Jailbreaking your iPhone (hacking it to “free” it from the shackles of Apple’s strict app management policy) has been controversial for a while, with Apple and the user community playing a game of cat and dog with new versions of the iPhone’s OS, and new jailbreak exploits popping up. At certain points, it’s even been threatened that the act of jailbreaking one’s iPhone is a legal offense — it contravenes a 1998 federal law designed to protect device manufacturers and prevent users from bypassing lock-downs on devices which are placed there to prevent unauthorized use. Apple used to allege that jailbreaking was unauthorized but now keeps quiet on the matter–several iPhone viruses, which only affect jailbreakers, have done its PR for it. Its exactly because of these sorts of issues (preventing viruses exploiting the iPhone for nefarious botnet-style purposes or stealing all sorts of sensitive user data or keeping the user experience at a maximum by only running optimal code) that Apple preserves its lock-down on the iPhone.
But the newly granted exemptions from the law effectively legalize jailbreaking an iPhone, allowing the breaking of DRM like this for “fair use,” as in letting a user control which software they choose to put on their own cell phone. It’s a boon for people who’ve been clamoring for this sort of Net-neutral behavior. And Apple probably won’t mind about this aspect of the new laws, as all it will have to do is adjust its EULA to reinforce the point that any user who jailbreaks their phone instantly absolves Apple of any blame in any potentially disastrous events that occur as a result.
Other exemptions revealed today may well stick in Apple’s craw a little (or at least, AT&T’s), because it’s now permissible to break DRM so that you can switch wireless carriers. That’s actually going to have big implications in the U.S. cell phone market, compared to Europe, where unlocked phones are pretty typical. The right to break DRM on video games is now also protected, but only if you’re doing so to investigate or correct design flaws in the code: We can probably expect many creative “interpretations” of that “investigation” clause, and lots of exciting new patches and tweaks for big-name games popping up.
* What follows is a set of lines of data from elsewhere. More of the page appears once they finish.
Lemma moveCursorToEndOfFile_effect (s : Simulator) (e : Editor) :
  editor s = Some e ->
  lines e <> [] ->
  exists s',
    moveCursorToEndOfFile env s = (Returned tt, s')
    /\ editor s' = Some (mkEditor (lines e) (endOfFile e))
    /\ isTyping s' = isTyping s.
Proof.
  intros He Hne. unfold moveCursorToEndOfFile. rewrite bind_this, He.
  assert (Hcount : 1 <= Monaco.getLineCount e).
  { unfold Monaco.getLineCount. destruct (lines e); [congruence | cbn; lia]. }
  destruct (@getLineContent_of_valid e (Monaco.getLineCount e)) as [l Hl];
    [lia|].
  unfold bind at 1. unfold getLineContent. rewrite He, Hl.
  destruct (@command_effect env no_fault
              (CmdSetPosition (mkPosition (Monaco.getLineCount e)
                                          (String.length l + 1))) s e He)
    as (s' & Hrun & He' & Ht & _).
  rewrite Hrun. exists s'. split; [reflexivity|]. split; [|exact Ht].
  rewrite He'. cbn [applyCmd]. unfold Monaco.setPosition. f_equal. f_equal.
  pose proof (validatePosition_endOfFile e Hne) as Hend.
  unfold endOfFile, Monaco.lineOr in *. rewrite Hl in *. exact Hend.
Qed.

(** The section [isTyping = true; try { body } finally { isTyping =
    false }] when [body] returns. *)
Lemma lock_section_returns (body : M unit) (s s1 : Simulator) :
  body (set_isTyping s true) = (Returned tt, s1) ->
  (assign (fun s => set_isTyping s true) ;;
   tryFinally body (assign (fun s => set_isTyping s false))) s
  = (Returned tt, set_isTyping s1 false).
Proof.
  intros Hbody. unfold bind, assign, tryFinally. rewrite Hbody. reflexivity.
Qed.

End Operations.

(** ** Line feeds in strings *)

Lemma hasNl_append (a b : string) :
  hasNl (a ++ b) = hasNl a || hasNl b.
Proof.
  induction a as [|c r IH]; [reflexivity|].
  cbn. rewrite IH, orb_assoc. reflexivity.
Qed.
(** A completed rendering replaces what an earlier call left, whether
    that call completed or failed half-way: the page is as if the earlier
    call had not been made. *)
Theorem displayResults_replaces (x y : value) (w : World) :
  fst (displayResults y w) = Normal tt ->
  dom (snd (displayResults y (snd (displayResults x w))))
  = dom (snd (displayResults y w)).
Proof.
  intros Hy.
  destruct (displayResults_uniform y)
    as [(className & innerHTML & Hrun) | [(e & Hrun) | (e & c & Hrun)]];
    [|rewrite Hrun in Hy; discriminate | rewrite Hrun in Hy; discriminate].
  rewrite !Hrun. cbn [snd].
  destruct (displayResults_uniform x)
    as [(c & h & Hx) | [(e & Hx) | (e & c & Hx)]]; rewrite Hx; cbn [snd].
  - apply dom_after_display. right; right. now exists c, h.
  - reflexivity.
  - apply dom_after_display. right; left. now exists c.
Qed.

(** [displayResults] never touches the text of the form or the button,
    and a call that fails leaves the markup and the display of the region
    as they were: both are assigned only after the whole markup has been
    built. *)
Theorem displayResults_frame (x : value) (w : World) :
  let w' := snd (displayResults x w) in
  emailContent_value (dom w') = emailContent_value (dom w)
  /\ analyzeBtn_innerHTML (dom w') = analyzeBtn_innerHTML (dom w)
  /\ analyzeBtn_disabled (dom w') = analyzeBtn_disabled (dom w)
  /\ (is_normal (fst (displayResults x w)) = false ->
      resultsBody_innerHTML (dom w') = resultsBody_innerHTML (dom w)
      /\ results_style_display (dom w') = results_style_display (dom w)).
Proof.
  cbv zeta.
  destruct (displayResults_uniform x)
    as [(c & h & Hx) | [(e & Hx) | (e & c & Hx)]]; rewrite Hx; cbn [fst snd].
  - repeat split; discriminate.
  - repeat split.
  - repeat split.
Qed.

End RendererMore.

(** ** Runs one after another *)

Section Sessions.
Context {E : Engine}.

(** After any run, whatever its outcome, the form can be submitted
    again: the same text with a network that now answers with a
    well-typed analysis gets that analysis rendered and shown. *)
Theorem resubmission_shows_results (first second : Network) (w : World)
    (data : value) (a : AnalysisResult) :
  trimmed_text w <> EmptyString ->
  second "/analyze" (analyze_request (trimmed_text w))
  = Normal {| json := Normal data |} ->
  ToBoolean (property data "error") = false ->
  property data "analysis" = analysis_value a ->
  let w1 := snd (analyzeEmail first w) in
  let w2 := snd (analyzeEmail second w1) in
  fst (analyzeEmail second w1) = Normal tt
  /\ resultsBody_innerHTML (dom w2) = analysis_markup a
  /\ resultsHeader_className (dom w2)
     = "card-header bg-" ++ risk_color a ++ " text-white"
  /\ results_style_display (dom w2) = "block"
  /\ button_idle (dom w2).
Proof.
  intros Htext Hnet Herr Han. cbv zeta.
  destruct (analyzeEmail_uniform first (trimmed_text w)) as (evs & _ & Hfirst).
  rewrite (Hfirst w eq_refl). cbn [snd].
  assert (Hsame : trimmed_text (after evs w) = trimmed_text w)
    by apply trimmed_text_after.
  assert (Htext1 : trimmed_text (after evs w) <> EmptyString) by now rewrite Hsame.
  rewrite (analyzeEmail_shows second (after evs w)
             ("card-header bg-" ++ risk_color a ++ " text-white")
             (analysis_markup a) Htext1).
  - repeat split.
  - apply request_and_display_analysis with (data := data); try assumption.
    now rewrite Hsame.
Qed.



Lemma filter_app_length {A} (f : A -> bool) (l l' : list A) :
  List.length (filter f (l ++ l')) = List.length (filter f l) + List.length (filter f l').
Proof.
  now rewrite filter_app, length_app.
Qed.

Lemma act_fetches (a : action) (w : World) :
  List.length (filter is_fetch (trace (act a w)))
  <= List.length (filter is_fetch (trace w)) + (if is_submit a then 1 else 0).
Proof.
  destruct a as [text | net]; cbn [act is_submit trace]; [lia|].
  unfold submit_listener.
  destruct (analyzeEmail_uniform net (trimmed_text w)) as (evs & Hshape & Hrun).
  rewrite (Hrun w eq_refl). cbn [snd].
  rewrite trace_after, filter_app_length.
  pose proof (run_shape_fetches _ _ Hshape). lia.
Qed.

(** The script sends at most one request per submission: over any
    session the number of requests grows by no more than the number of
    submissions, and typing sends none. *)
Theorem session_requests_bounded (actions : list action) (w : World) :
  List.length (filter is_fetch (trace (session actions w)))
  <= List.length (filter is_fetch (trace w)) + List.length (filter is_submit actions).
Proof.
  revert w. induction actions as [|a actions IH]; intros w; [cbn; lia|].
  change (session (a :: actions) w) with (session actions (act a w)).
  pose proof (IH (act a w)) as Hrest.
  pose proof (act_fetches a w) as Hstep.
  cbn [filter]. destruct (is_submit a); cbn [List.length]; lia.
Qed.

Lemma call_toLowerCase_throws (x : value) :
  is_string x = false -> exists e, call_toLowerCase x = Throw e.
Proof.
  destruct x; try discriminate; intros _; eexists; reflexivity.
Qed.

(** A rendering that fails after the header leaves the header restyled:
    when the analysis is there but its [risk_level] is not a string, the
    class of the header is assigned from its [risk_color] before the
    [TypeError] is thrown, and stays so after the error is reported. *)
Theorem failed_rendering_restyles_header (net : Network) (w : World)
    (data : value) (color : string) :
  trimmed_text w <> EmptyString ->
  net "/analyze" (analyze_request (trimmed_text w))
  = Normal {| json := Normal data |} ->
  has_property data "error" = false ->
  is_nullish (property data "analysis") = false ->
  is_string (property (property data "analysis") "risk_level") = false ->
  ToString (property (property data "analysis") "risk_color") = Normal color ->
  exists e w',
    name e = "TypeError"
    /\ analyzeEmail net w = (Normal tt, w')
    /\ trace w'
       = (trace w
          ++ [Assign (Set_analyzeBtn_innerHTML loading_label);
              Assign (Set_analyzeBtn_disabled true);
              Assign (Set_results_style_display "none");
              Fetch "/analyze" (analyze_request (trimmed_text w));
              ResponseJson;
              Assign (Set_resultsHeader_className
                        ("card-header bg-" ++ color ++ " text-white"));
              ConsoleError "Error:" e;
              Alert (error_prefix ++ message e);
              Assign (Set_analyzeBtn_innerHTML idle_label);
              Assign (Set_analyzeBtn_disabled false)])%list
    /\ resultsHeader_className (dom w') = "card-header bg-" ++ color ++ " text-white"
    /\ resultsBody_innerHTML (dom w') = resultsBody_innerHTML (dom w)
    /\ results_style_display (dom w') = "none".
Proof.
  intros Htext Hnet Herr Hnull Hrl Hcolor.
  set (x := property data "analysis") in *.
  assert (Hrun : exists e,
             name e = "TypeError"
             /\ request_and_display net (trimmed_text w) (after start_events w)
                = (Throw e,
                   after [request_event (trimmed_text w); ResponseJson;
                          Assign (Set_resultsHeader_className
                                    ("card-header bg-" ++ color ++ " text-white"))]
                     (after start_events w))).
  { unfold request_and_display, fetch, response_json, bind, lift, emit, throw, ret.
    rewrite Hnet. cbn [json].
    destruct (get_absent data "error" Herr) as [(t & Hget) | Hget].
    { exfalso. subst x. unfold property in Hnull.
      destruct data as [| | b | n | s | elems | props]; cbn [get] in *;
        try discriminate.
      destruct (own_property "error" props); discriminate. }
    rewrite Hget. cbn [ToBoolean].
    rewrite (get_property data "error" "analysis" _ Hget). fold x.
    unfold displayResults, bind, lift.
    rewrite (destructure_property x Hnull).
    unfold header_className. rewrite Hcolor. cbn [bindC write emit].
    destruct (switch_risk_level (property x "risk_level"))
      as [[alertClass riskIcon] advice].
    unfold body_markup.
    destruct (call_toLowerCase_throws _ Hrl) as (e & He).
    rewrite He. cbn [bindC]. exists e. split; [|reflexivity].
    exact (raises_call_toLowerCase _ e He). }
  destruct Hrun as (e & He & Hrun).
  exists e. eexists. split; [exact He|]. split.
  - apply (analyzeEmail_reports net w e
             [ResponseJson;
              Assign (Set_resultsHeader_className
                        ("card-header bg-" ++ color ++ " text-white"))] Htext);
      [constructor | exact Hrun].
  - rewrite trace_after. repeat split.
Qed.
(** The z-score branch fills every index of the series. *)
Lemma spi_simple_lookup (precipitation : list R) (i : nat) :
  spi_simple precipitation !! i
  = (λ precip,
       let std_precip :=
         if (1 <? length precipitation)%nat then Np.std precipitation else 1 in
       if Rlt_dec 0 std_precip
       then (precip - Np.mean precipitation) / std_precip else 0)
    <$> precipitation !! i.
Proof.
  unfold spi_simple, Np.enumerate.
  pose proof (lookup_fold_enumerate
    (λ precip,
       if Rlt_dec 0 (if (1 <? length precipitation)%nat then Np.std precipitation else 1)
       then (precip - Np.mean precipitation)
            / (if (1 <? length precipitation)%nat then Np.std precipitation else 1)
       else 0) precipitation 0 ∅ i) as H.
  cbn in H. rewrite (imap_ext _ pair) in H by reflexivity.
  rewrite Nat.sub_0_r in H. cbn. rewrite H.
  destruct (precipitation !! i); [reflexivity | apply lookup_empty].
Qed.

(** Reading back a dict filled by a loop over [range]. *)
Lemma lookup_fold_range (keep : nat → bool) (f : nat → R) (a n : nat) (m : gmap nat R) (j : nat) :
  fold_left (λ acc i, if keep i then <[i := f i]> acc else acc) (seq a n) m !! j
  = if bool_decide (a ≤ j < a + n)%nat && keep j then Some (f j) else m !! j.
Proof.
  revert a m. induction n as [|n IH]; intros a m.
  - cbn. rewrite bool_decide_eq_false_2 by lia. reflexivity.
  - cbn [seq fold_left]. rewrite IH.
    destruct (decide (j = a)) as [->|Hne].
    + rewrite (bool_decide_eq_false_2 (S a ≤ a < S a + n)%nat) by lia.
      rewrite (bool_decide_eq_true_2 (a ≤ a < a + S n)%nat) by lia. cbn.
      destruct (keep a); [apply lookup_insert_eq | reflexivity].
    + destruct (decide (S a ≤ j < S a + n)%nat) as [Hin|Hout].
      * rewrite !bool_decide_eq_true_2 by lia. cbn.
        destruct (keep j); [reflexivity |].
        destruct (keep a); [apply lookup_insert_ne; lia | reflexivity].
      * rewrite !bool_decide_eq_false_2 by lia. cbn.
        destruct (keep a); [apply lookup_insert_ne; lia | reflexivity].
Qed.

Lemma spi_windowed_lookup scipy (precipitation : list R) (period i : nat) :
  spi_windowed scipy precipitation period !! i
  = if bool_decide (i < length precipitation)%nat
       && (7 <=? length (spi_window precipitation period i))%nat
    then Some (spi_of_window scipy (spi_window precipitation period i))
    else None.
Proof.
  unfold spi_windowed.
  rewrite (lookup_fold_range
             (λ i, (7 <=? length (spi_window precipitation period i))%nat)
             (λ i, spi_of_window scipy (spi_window precipitation period i))).
  rewrite lookup_empty.
  destruct (decide (i < length precipitation)%nat).
  - rewrite !bool_decide_eq_true_2 by lia. reflexivity.
  - rewrite !bool_decide_eq_false_2 by lia. reflexivity.
Qed.

(** The window of an index inside the series holds [min (i+1) period]
    days. *)
Lemma spi_window_length (precipitation : list R) (period i : nat) :
  (1 ≤ period)%nat → (i < length precipitation)%nat →
  length (spi_window precipitation period i) = Nat.min (i + 1) period.
Proof.
  intros Hp Hi. unfold spi_window.
  destruct (i <? period - 1)%nat eqn:E.
  - apply Nat.ltb_lt in E. rewrite length_take. lia.
  - apply Nat.ltb_ge in E. rewrite length_drop, length_take. lia.
Qed.

End SPIFacts.

Section SPIClaims.
Import DroughtCalculator.
Open Scope R_scope.

(** C2 as stated fails: a dry week has seven points, and whatever SciPy
    does the SPI dict has no entry at index 0, whose window
    [precipitation[:1]] holds one day. *)
Lemma spi_week_omits_first_index :
  ¬ ∃ scipy : Scipy,
      is_Some (calculate_spi scipy [0; 0; 0; 0; 0; 0; 0] 30 !! 0%nat).
Proof.
  intros [scipy [v Hv]]. unfold calculate_spi in Hv. cbn [length Nat.ltb Nat.leb] in Hv.
  rewrite spi_windowed_lookup in Hv. cbn in Hv.
  rewrite andb_false_r in Hv. discriminate.
Qed.
(** The routine in binary32 at two parallel directions: for the normal the
    vertex shader computes from the slopes (1/4, 1/4), taken as direction
    too, the cosine rounds to 1 + 2^-23. *)
Lemma binary32_parallel_cosine :
  let u := Binary32.vertex_normal (Binary32.of_scaled 1 (-2)) (Binary32.of_scaled 1 (-2)) in
  u = Binary32.Vec3 (SpecFloat.S754_finite true 15817712 (-26))
        (SpecFloat.S754_finite false 15817712 (-24))
        (SpecFloat.S754_finite true 15817712 (-26))
  /\ Binary32.dot u u = SpecFloat.S754_finite false 8388609 (-23)
  /\ Binary32.cosine u u = SpecFloat.S754_finite false 8388609 (-23)
  /\ Binary32.sine_argument u u = SpecFloat.S754_finite true 8388608 (-45)
  /\ Binary32.sine u u = SpecFloat.S754_nan.
Proof. vm_compute. repeat split. Qed.

(** C10, as the code has it. For every unit normal N and unit direction D,
    with n1 = 1.0 and n2 = 1.333 or n2 = 1.33, in exact arithmetic
    1 - cosine^2 >= 0, refract_sine <= n1/n2 < 1, 1 - refract_sine^2 > 0 and
    refract_cosine > 0 (total internal reflection is out of reach going from
    air into water), and every operation of the routine is defined exactly
    when D is not horizontal. The routine as the shader computes it is not
    numerically total: for D.y = 0 it divides by zero, and without the clamp,
    in binary32, for the unit vector u = normalize(-1/4, 1, -1/4) as normal
    and direction (u.y > 0) the cosine rounds to 1 + 2^-23, 1 - cosine^2 is
    -2^-22 and the square root is not a number. *)
Theorem refraction_bounds_exact_not_numeric (P N D : vec3) (n2 : R) :
  dot N N = 1 -> dot D D = 1 -> n2 = 1.333 \/ n2 = 1.33 ->
  let n1 := 1.0 in
  let cosine := dot (normalize N) D in
  let sine := sqrt (1 - cosine * cosine) in
  let refract_sine := n1 * sine / n2 in
  let refract_cosine := sqrt (1 - refract_sine * refract_sine) in
  let u := Binary32.vertex_normal (Binary32.of_scaled 1 (-2)) (Binary32.of_scaled 1 (-2)) in
  0 <= 1 - cosine * cosine
  /\ refract_sine <= n1 / n2
  /\ n1 / n2 < 1
  /\ 0 < 1 - refract_sine * refract_sine
  /\ 0 < refract_cosine
  /\ (v3y D <> 0 ->
      Checked.get_refract D n1 n2 N P = Some (CausticVS.get_refract D n1 n2 N P)
      /\ Checked.get_refract D n1 n2 N P = Some (WaterFS.refracted_position P N D n1 n2))
  /\ (v3y D = 0 -> Checked.get_refract D n1 n2 N P = None)
  /\ Binary32.ltb Binary32.zero (Binary32.y u) = true
  /\ Binary32.cosine u u = SpecFloat.S754_finite false 8388609 (-23)
  /\ Binary32.ltb Binary32.one (Binary32.cosine u u) = true
  /\ Binary32.ltb (Binary32.sine_argument u u) Binary32.zero = true
  /\ Binary32.sine u u = SpecFloat.S754_nan.
Proof.
  intros HN HD Hn2 n1 cosine sine refract_sine refract_cosine u.
  assert (Hn : 1 < n2) by (destruct Hn2; lra).
  destruct (snell_bounds N D n2 HN HD Hn) as (H1 & _ & H2 & H3 & H4 & H5).
  destruct binary32_parallel_cosine as (Hu & _ & Hc & Ha & Hs). fold u in Hu, Hc, Ha, Hs.
  split; [assumption|]. split; [assumption|]. split; [assumption|].
  split; [assumption|]. split; [assumption|]. split.
  { intros Hy. split.
    - now apply checked_get_refract_some.
    - rewrite <- caustic_get_refract_is_refracted_position.
      now apply checked_get_refract_some. }
  split; [intros Hy; now apply checked_get_refract_horizontal|].
  split; [rewrite Hu; reflexivity|].
  split; [exact Hc|].
  split; [rewrite Hc; reflexivity|].
  split; [rewrite Ha; reflexivity|exact Hs].
Qed.
(** Every recorded attempt is an invocation of a configured model on the
    prompt of a non-empty retrieval. *)
Lemma attempts_sound w settings query k res log name r :
  run (generate_answer (__init__ w settings) w query k) = (res, log) ->
  (name, r) ∈ attempts log ->
  exists docs,
    similarity_search w query k = Return docs /\ docs <> []
    /\ r = ChatGoogleGenerativeAI w name (prompt_for docs query).
Proof.
  intros Hrun Hin.
  destruct (similarity_search w query k) as [docs|e] eqn:Hs.
  - destruct (decide (docs = [])) as [->|Hne].
    + rewrite (generate_answer_no_documents _ _ _ _ Hs) in Hrun.
      injection Hrun as <- <-. by apply elem_of_nil in Hin.
    + exists docs. split; [done|]. split; [done|].
      destruct (generate_answer_end (__init__ w settings) w query k docs Hs Hne)
        as (res' & new & Hrun' & Hend).
      rewrite Hrun' in Hrun. injection Hrun as <- <-.
      change (attempts (similarity_search_call query k :: new)) with (attempts new) in Hin.
      rewrite init_pairs in Hend.
      assert (Hsub : forall pairs : list (LLM * string),
                 pairs ⊆ (fun n => (ChatGoogleGenerativeAI w n, n))
                          <$> (config.LLM_MODEL settings :: config.LLM_FALLBACK_MODELS settings) ->
                 (name, r) ∈ attempts (invoke_event (prompt_for docs query) <$> pairs) ->
                 r = ChatGoogleGenerativeAI w name (prompt_for docs query)).
      { intros pairs Hsub. rewrite attempts_invoke.
        intros ([l n] & [= -> ->] & Hp%Hsub)%list_elem_of_fmap.
        apply list_elem_of_fmap in Hp as (n' & [= -> ->] & _). done. }
      destruct Hend as [pre l n rest text Hp _ _|pre l n rest e Hp _ _ _|_];
        apply Hsub in Hin; try done.
      * rewrite Hp. intros x [?|Hx%list_elem_of_singleton]%elem_of_app;
          apply elem_of_app; [by left | right; subst x; left].
      * rewrite Hp. intros x [?|Hx%list_elem_of_singleton]%elem_of_app;
          apply elem_of_app; [by left | right; subst x; left].
  - rewrite (generate_answer_search_error _ _ _ _ e Hs) in Hrun.
    injection Hrun as <- <-. by apply elem_of_nil in Hin.
Qed.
There’s also extra leeway for educators to break DRM on materials they’re using to teach material to classes, and for computer users who’s dongle-protected devices are disabled thanks to a defective or no-longer-supported dongle.
More than anything, though, the new regulations will come as a bit of a shock to the computer/media industry in general which has become used to using DRM to “protect” its interests, even when these interests are actually contrary to what you may think are actually their customer’s best interests. Given the amount of lobbying that the music biz and movie labels do inside Washington’s corridors of power, it’s actually a bit surprising these amendments have been passed.